ASSIGNMENT ▸
Each line in the records below, from the one that contains "assert (Hs0 : Z.of_nat" to the one that contains "by lia. done.", should be reproduced exactly, the first and last included.

EXERCISE DATA Start Marker

(* ===== verification/FsformatView.v ===== *)
(** * A formatted disk as the file server sees it

    The image of [fsformat], read back through the definitions of [fs/fs.c]: its super
    block mounts, its root directory can be searched, each file is found by its name
    and has its blocks and its bytes. *)

From S2P Require Import Prelude Mem CString Mmu KState UState Fs FsInv FsSpec FsFile FsRead FsDir Fsformat FsformatSpec FsformatImage.

(** ** Lists *)

Lemma find_seqZ (p : Z -> bool) k n i :
  0 <= i -> i < k -> n = 0 -> p i = true -> (forall j, 0 <= j < i -> p j = false) ->
  List.find p (seqZ n k) = Some i.
Proof.
  intros H0 Hk -> Hi Hj.
  assert (Hgen : forall m a, 0 <= a -> a + Z.of_nat m = k -> a <= i -> List.find p (seqZ a (Z.of_nat m)) = Some i).
  { induction m as [|m IH]; intros a Ha Hm Hai; [lia|]. rewrite seqZ_cons by lia. cbn [List.find].
    destruct (Z.eq_dec a i) as [-> | Hne]; [by rewrite Hi|]. rewrite Hj by lia.
    replace (Z.pred (Z.of_nat (S m))) with (Z.of_nat m) by lia. apply IH; lia. }
  rewrite <- (Z2Nat.id k) by lia. apply Hgen; lia.
Qed.

(** A NUL-terminated name is determined by the bytes it starts. *)
Lemma name_unique m x p q :
  Forall (fun c => 0 < c) p -> Forall (fun c => 0 < c) q ->
  ldbytes m x (S (length p)) = p ++ [0] -> ldbytes m x (S (length q)) = q ++ [0] -> p = q.
Proof.
  assert (Hle : forall p q, Forall (fun c => 0 < c) p -> ldbytes m x (S (length p)) = p ++ [0] ->
    ldbytes m x (S (length q)) = q ++ [0] -> (length p <= length q)%nat).
  { clear p q. intros p q Hp Hmp Hmq. destruct (decide (length p <= length q)%nat) as [|Hgt]; [done|]. exfalso.
    assert (H1 : ldbytes m x (S (length p)) !! length q = Some (ld8 m (x + Z.of_nat (length q)))) by (apply ldbytes_lookup; lia).
    assert (H2 : ldbytes m x (S (length q)) !! length q = Some (ld8 m (x + Z.of_nat (length q)))) by (apply ldbytes_lookup; lia).
    rewrite Hmq, lookup_app_r, Nat.sub_diag in H2 by lia. injection H2 as H2.
    rewrite Hmp, <- H2, lookup_app_l in H1 by lia. pose proof (Forall_lookup_1 _ _ _ _ Hp H1). simpl in *. lia. }
  intros Hp Hq Hmp Hmq. pose proof (Hle p q Hp Hmp Hmq). pose proof (Hle q p Hq Hmq Hmp).
  assert (Hl : length p = length q) by lia. rewrite Hl in Hmp. rewrite Hmp in Hmq. by apply app_inj_2 in Hmq as [-> _].
Qed.
Lemma writer_inv c s :
  pinv s -> Z.of_nat (length (sent (devpipe_write c s))) < 2 ^ 31 -> pinv (devpipe_write c s).
Proof.
  intros Hi Hsm. pose proof (sent_mono (WGo c) s) as Hmono. cbn [pstep] in Hmono. pose proof Hi as [H1 H2 H3 H4 H5 H6 H7 H8 Hret H9].
  unfold devpipe_write in *. cbv zeta in *. destruct (w_pc (wr s)) eqn:Ep; [done | | | | | done].
  - destruct (Nat.ltb_spec (w_i (wr s)) (length (w_data (wr s)))); [|by apply writer_local].
    assert (Hs0 : Z.of_nat (length (sent s)) < 2 ^ 31) by lia.
    assert (Hw1 : w32 (p_wpos (pipe s)) = p_wpos (pipe s)) by (rewrite w32_small; lia).
    assert (Hw2 : w32 (w32 (p_rpos (pipe s)) + PIPEBUFSIZ) = p_rpos (pipe s) + PIPEBUFSIZ)
      by (unfold PIPEBUFSIZ; rewrite !w32_small by (rewrite ?w32_small; lia); done).
    rewrite Hw1, Hw2. unfold PIPEBUFSIZ.
    destruct (p_wpos (pipe s) >=? p_rpos (pipe s) + 32) eqn:Hroom; [by apply writer_local|].
    rewrite Z.geb_leb in Hroom; apply Z.leb_gt in Hroom. apply writer_local; [done|]. cbn. split; [lia | done].
  - destruct c; by apply writer_local.
  - destruct H9 as [Hroom Hlt]. rewrite H2, index_small in * by lia.
    destruct (lookup_lt_is_Some_2 (w_data (wr s)) (w_i (wr s)) Hlt) as [x Hx].
    rewrite (list_lookup_total_correct _ _ _ Hx).
    constructor; pcbn; try done.
    + by rewrite length_insert.
    + intros k Hk. rewrite list_lookup_insert_ne; [by apply H5|]. apply not_eq_sym, slot_inj. lia.
    + cbn. split; [done|]. split; [done|]. rewrite list_lookup_insert_eq, Hx; [done|]. rewrite H3. apply slot_lt.
  - destruct H9 as (Hroom & Hlt & Hb).
    destruct (lookup_lt_is_Some_2 (w_data (wr s)) (w_i (wr s)) Hlt) as [x Hx].
    rewrite (list_lookup_total_correct _ _ _ Hx) in *. cbn in Hsm. rewrite length_app in Hsm. simpl in Hsm.
    assert (Hl : length (sent s ++ [x]) = S (length (sent s))) by (rewrite length_app; simpl; lia).
    constructor; pcbn; rewrite ?Hl; try done.
    + rewrite H2, s32_small by lia. lia.
    + lia.
    + intros k Hk. destruct (decide (k = length (sent s))) as [-> | Hne].
      * rewrite Hb, Hx, lookup_app_r, Nat.sub_diag by lia. done.
      * rewrite lookup_app_l by lia. apply H5. lia.
    + rewrite take_app_le by lia. exact H6.
    + destruct (r_pc (rd s)); try done.
      * destruct H8. split; [lia | done].
      * destruct H8 as (y & Hy & Hb'). exists y. split; [by apply lookup_app_l_Some | done].
Qed.

Lemma pinv_initial : pinv pinitial.
Proof. constructor; try done; try (simpl; lia). split; [done | by left]. Qed.

Lemma pstep_inv e s : pinv s -> Z.of_nat (length (sent (pstep e s))) < 2 ^ 31 -> pinv (pstep e s).
Proof.
  intros Hi Hsm. pose proof (sent_mono e s) as Hmono. destruct e as [n | c | d | c]; cbn [pstep] in *.
  - destruct (r_pc (rd s)) eqn:Ep; try done. pose proof Hi as [H1 H2 H3 H4 H5 H6 H7 H8 Hret H9].
    constructor; pcbn; try done; [by rewrite drop_all | split; [apply w32_bound | done]].
  - apply reader_inv; [done | lia].
  - destruct (w_pc (wr s)); try done. by apply writer_local.
  - by apply writer_inv.
Qed.

Lemma preachable_inv s : preachable s -> Z.of_nat (length (sent s)) < 2 ^ 31 -> pinv s.
Proof.
  induction 1 as [|e s Hr IH]; intros Hsm; [apply pinv_initial|].
  pose proof (sent_mono e s). apply pstep_inv; [apply IH; lia | done].
Qed.

(** C7. A pipe is a queue: whatever the interleaving of its reader and its writer (and
    whatever they are told about the other side being gone), as long as fewer than [2^31]
    bytes have passed through, the bytes received are the first of the bytes sent, in
    order, none lost, none twice; the ring holds exactly the rest, never more than
    [PIPEBUFSIZ]; no access falls outside the ring; and when [devpipe_read] returns, it
    returns how many bytes it took, at most what it was asked for, and its buffer holds
    the bytes received since it was called. *)
Theorem pipe_fifo s :
  preachable s -> Z.of_nat (length (sent s)) < 2 ^ 31 ->
  r_pc (rd s) <> RFault /\ w_pc (wr s) <> WFault /\
  (exists rest, sent s = recvd s ++ rest /\ Z.of_nat (length rest) <= PIPEBUFSIZ /\
    devpipe_stat (pipe s) = Z.of_nat (length rest) /\
    forall k x, rest !! k = Some x -> p_buf (pipe s) !! slot (length (recvd s) + k) = Some x) /\
  (r_pc (rd s) = RIdle ->
    r_buf (rd s) = drop (r_from s) (recvd s) /\ Z.of_nat (length (r_buf (rd s))) <= r_n (rd s) /\
    (r_ret (rd s) = None \/ r_ret (rd s) = Some (Z.of_nat (length (r_buf (rd s)))))).
Proof.
  intros Hr Hsm. destruct (preachable_inv s Hr Hsm) as [H1 H2 H3 H4 H5 H6 H7 H8 [Hn Hret] H9].
  split_and!.
  - intros E. by rewrite E in H8.
  - intros E. by rewrite E in H9.
  - exists (drop (length (recvd s)) (sent s)). rewrite length_drop. split_and!.
    + rewrite H6 at 1. by rewrite take_drop.
    + unfold PIPEBUFSIZ. lia.
    + unfold devpipe_stat. rewrite H1, H2, s32_small; lia.
    + intros k x Hk. rewrite lookup_drop in Hk. rewrite H5; [done|]. apply lookup_lt_Some in Hk. lia.
  - intros E. by rewrite E in H8, Hret.
Qed.

(** A write of three bytes and a read of two, interleaved. *)
Definition sample_schedule : list event :=
  [RCall 2; RGo false; RGo false; WCall [104; 105; 106]; WGo false; WGo false; WGo false; WGo false;
   RGo false; WGo false; RGo false; RGo false; WGo false; WGo false; RGo false; RGo false; RGo false;
   RGo false; WGo false].
Lemma preachable_run l s : preachable s -> preachable (foldl (fun s e => pstep e s) s l).
Proof. revert s. induction l as [|e l IH]; [done|]. intros s Hs. apply IH. by constructor. Qed.

Lemma pipe_fifo_witness :
  let s := foldl (fun s e => pstep e s) pinitial sample_schedule in
  r_ret (rd s) = Some 2 /\ r_buf (rd s) = [104; 105] /\ r_pc (rd s) <> RFault.
Proof.
  split; [vm_compute; reflexivity|]. split; [vm_compute; reflexivity|].
  apply (pipe_fifo (foldl (fun s e => pstep e s) pinitial sample_schedule)).
  - apply preachable_run. constructor.
  - vm_compute. reflexivity.
Defined.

EXERCISE DATA End Marker

RESULT OF THIS TASK ▸
    assert (Hs0 : Z.of_nat (length (sent s)) < 2 ^ 31) by lia.
    assert (Hw1 : w32 (p_wpos (pipe s)) = p_wpos (pipe s)) by (rewrite w32_small; lia).
    assert (Hw2 : w32 (w32 (p_rpos (pipe s)) + PIPEBUFSIZ) = p_rpos (pipe s) + PIPEBUFSIZ)
      by (unfold PIPEBUFSIZ; rewrite !w32_small by (rewrite ?w32_small; lia); done).
    rewrite Hw1, Hw2. unfold PIPEBUFSIZ.
    destruct (p_wpos (pipe s) >=? p_rpos (pipe s) + 32) eqn:Hroom; [by apply writer_local|].
    rewrite Z.geb_leb in Hroom; apply Z.leb_gt in Hroom. apply writer_local; [done|]. cbn. split; [lia | done].
  - destruct c; by apply writer_local.
  - destruct H9 as [Hroom Hlt]. rewrite H2, index_small in * by lia.
    destruct (lookup_lt_is_Some_2 (w_data (wr s)) (w_i (wr s)) Hlt) as [x Hx].
    rewrite (list_lookup_total_correct _ _ _ Hx).
    constructor; pcbn; try done.
    + by rewrite length_insert.
    + intros k Hk. rewrite list_lookup_insert_ne; [by apply H5|]. apply not_eq_sym, slot_inj. lia.
    + cbn. split; [done|]. split; [done|]. rewrite list_lookup_insert_eq, Hx; [done|]. rewrite H3. apply slot_lt.
  - destruct H9 as (Hroom & Hlt & Hb).
    destruct (lookup_lt_is_Some_2 (w_data (wr s)) (w_i (wr s)) Hlt) as [x Hx].
    rewrite (list_lookup_total_correct _ _ _ Hx) in *. cbn in Hsm. rewrite length_app in Hsm. simpl in Hsm.
    assert (Hl : length (sent s ++ [x]) = S (length (sent s))) by (rewrite length_app; simpl; lia).
    constructor; pcbn; rewrite ?Hl; try done.
    + rewrite H2, s32_small by lia. lia.
    + lia.
    + intros k Hk. destruct (decide (k = length (sent s))) as [-> | Hne].
      * rewrite Hb, Hx, lookup_app_r, Nat.sub_diag by lia. done.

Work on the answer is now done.